Definition, Advantages And Limitations:-

SWOT is an acronym for Strengths, Weaknesses, Opportunities and Threats. By


definition, Strengths (S) and Weaknesses (W) are considered to be internal factors over which
you have some measure of control. Also, by definition, Opportunities (O) and Threats (T) are
considered to be external factors over which you have essentially no control.

SWOT Analysis is the most renowned tool for audit and analysis of the overall strategic
position of the business and its environment. Its key purpose is to identify the strategies that
will create a firm specific business model that will best align an organization’s resources and
capabilities to the requirements of the environment in which the firm operates.

In other words, it is the foundation for evaluating the internal potential and limitations and the
probable/likely opportunities and threats from the external environment. It views all positive
and negative factors inside and outside the firm that affect the success.
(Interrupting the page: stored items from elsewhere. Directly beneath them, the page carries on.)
(** * Resume processing service: rule-based extraction and fallback answering

    A shallow embedding of [services/resume_processor.py] and
    [services/qa_service.py], followed by the properties of the profile
    assembler, the section locators, the skill matcher and the fallback
    answerer.

    Text model.  A Python [str] is embedded as a list of characters
    ([list ascii]); the character numbered [n] stands for the code point
    U+00[n], so the embedding covers every text over U+0000..U+00FF.  On
    that range [str.lower], [str.strip] and the [re] classes [\s], [\d],
    [\w] act character by character, and they are written out below. *)

From Stdlib Require Import List String Ascii ZArith NArith Bool Arith Lia.
From Stdlib Require Import DecimalString.
Import ListNotations.

Set Implicit Arguments.

(** ** Python strings *)

Module Py.

Definition str := list ascii.

(** A string literal of the source. *)
Definition lit (s : string) : str := list_ascii_of_string s.
Arguments lit s%_string.

Definition code (c : ascii) : N := N_of_ascii c.

Definition between (lo hi : N) (c : ascii) : bool :=
  (lo <=? code c)%N && (code c <=? hi)%N.

Definition one_of (codes : list N) (c : ascii) : bool :=
  existsb (N.eqb (code c)) codes.

(** [str.isspace] of one character: TAB..CR, FS..US, SPACE, NEL, NBSP. *)
Definition is_space (c : ascii) : bool :=
  between 9 13 c || between 28 32 c || one_of [133; 160]%N c.

(** [\d]: the decimal digits. *)
Definition is_digit (c : ascii) : bool := between 48 57 c.

(** Letters that have an upper-case and a lower-case form. *)
Definition is_upper (c : ascii) : bool :=
  between 65 90 c || (between 192 222 c && negb (one_of [215]%N c)).

Definition is_lower (c : ascii) : bool :=
  between 97 122 c || one_of [170; 181; 186]%N c
  || (between 223 255 c && negb (one_of [247]%N c)).

Definition is_cased (c : ascii) : bool := is_upper c || is_lower c.

(** [\w]: alphanumeric characters (letters, digits, superscripts and
    vulgar fractions) and the underscore. *)
Definition is_word (c : ascii) : bool :=
  is_cased c || is_digit c || one_of [95; 178; 179; 185; 188; 189; 190]%N c.

Definition lower_char (c : ascii) : ascii :=
  if is_upper c then ascii_of_N (code c + 32) else c.

(** Upper-case form, for the letters whose upper-case form is again below
    U+0100 (all of them but U+00B5, U+00DF and U+00FF, left as they are). *)
Definition upper_char (c : ascii) : ascii :=
  if between 97 122 c || (between 224 254 c && negb (one_of [247]%N c))
  then ascii_of_N (code c - 32) else c.

(** [s.lower()] *)
Definition lower (s : str) : str := map lower_char s.

(** [s.title()]: a cased character is upper-cased after an uncased one and
    lower-cased after a cased one. *)
Fixpoint title_from (prev_cased : bool) (s : str) : str :=
  match s with
  | [] => []
  | c :: s' =>
      (if is_cased c
       then if prev_cased then lower_char c else upper_char c
       else c) :: title_from (is_cased c) s'
  end.

Definition title (s : str) : str := title_from false s.

(** [s.startswith(p)] *)
Fixpoint startswith (p s : str) : bool :=
  match p, s with
  | [], _ => true
  | _ :: _, [] => false
  | a :: p', b :: s' => Ascii.eqb a b && startswith p' s'
  end.

(** [sub in s] *)
Fixpoint contains (sub s : str) : bool :=
  startswith sub s ||
  match s with
  | [] => false
  | _ :: s' => contains sub s'
  end.

(** [s.find(sub)], counting from [i]: the least index, or [-1]. *)
Fixpoint find_from (sub s : str) (i : Z) : Z :=
  if startswith sub s then i
  else match s with
       | [] => (-1)%Z
       | _ :: s' => find_from sub s' (i + 1)%Z
       end.

Definition find (sub s : str) : Z := find_from sub s 0%Z.

(** An index of a slice, clipped as Python clips it. *)
Definition clip (len i : Z) : Z :=
  if (i <? 0)%Z then Z.max 0 (i + len) else Z.min i len.

(** [s[lo:hi]] *)
Definition slice (s : str) (lo hi : Z) : str :=
  let len := Z.of_nat (List.length s) in
  let a := clip len lo in
  let b := clip len hi in
  firstn (Z.to_nat (b - a)) (skipn (Z.to_nat a) s).

(** [s.lstrip()], [s.rstrip()], [s.strip()] *)
Fixpoint lstrip (s : str) : str :=
  match s with
  | [] => []
  | c :: s' => if is_space c then lstrip s' else s
  end.

Definition rstrip (s : str) : str := rev (lstrip (rev s)).

Definition strip (s : str) : str := rstrip (lstrip s).
(** ** The transport: retries after a partial write *)

(** C2 (the code at two failing inputs).  With a socket that accepts 3 of
    the 4 bytes "ABCD" and then 1 byte, [escpos_printer_raw] reports success
    although the socket received "ABCA": the retry starts again at the first
    byte of the message.  With a socket that accepts 3 bytes and then a whole
    request, it reports failure although no send failed ([last_error] is
    untouched), after putting "ABCABCD" on the wire. *)
Theorem escpos_printer_raw_resends_from_start :
  (exists st',
     escpos_printer_raw (connected net_3_then_1) [65; 66; 67; 68] 4
       = Done (0, st')
     /\ wire st' = [65; 66; 67; 65]
     /\ wire st' <> [65; 66; 67; 68])
  /\ (exists st',
     escpos_printer_raw (connected net_3_then_all) [65; 66; 67; 68] 4
       = Done (1, st')
     /\ wire st' = [65; 66; 67; 65; 66; 67; 68]
     /\ last_error st' = ESCPOS_ERROR_NONE
     /\ (forall n, net_3_then_all n <> SendError)).
Proof.
  split.
  - eexists. split; [vm_compute; reflexivity|].
    split; [reflexivity | discriminate].
  - eexists. split; [vm_compute; reflexivity|].
    split; [reflexivity|]. split; [reflexivity|].
    intros [|n]; discriminate.
Qed.

(** ** The upload: framing *)

Lemma strncpy_length (src : list Z) (n : nat) : length (strncpy src n) = n.
Proof.
  revert src. induction n as [|n IH]; intros src; [reflexivity|].
  simpl. destruct src as [|c src].
  - simpl. rewrite length_replicate. reflexivity.
  - destruct (c =? 0); simpl.
    + rewrite length_replicate. reflexivity.
    + rewrite IH. reflexivity.
Qed.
A consistent study of
the environment in which the firm operates helps in forecasting/predicting the changing
trends and also helps in including them in the decision-making process of the organization.

An overview of the four factors (Strengths, Weaknesses, Opportunities and Threats) is given
below-

1. Strengths - Strengths are the qualities that enable us to accomplish the organization’s
mission. These are the basis on which continued success can be made and
continued/sustained.

Strengths can be either tangible or intangible. These are what you are well-versed in
or what you have expertise in, the traits and qualities your employees possess
(individually and as a team) and the distinct features that give your organization its
consistency.

Strengths are the beneficial aspects of the organization or the capabilities of an


organization, which includes human competencies, process capabilities, financial
resources, products and services, customer goodwill and brand loyalty. Examples of
organizational strengths are huge financial resources, broad product line, no debt,
committed employees, etc.

2. Weaknesses - Weaknesses are the qualities that prevent us from accomplishing our
mission and achieving our full potential. These weaknesses deteriorate influences on
the organizational success and growth. Weaknesses are the factors which do not meet
the standards we feel they should meet.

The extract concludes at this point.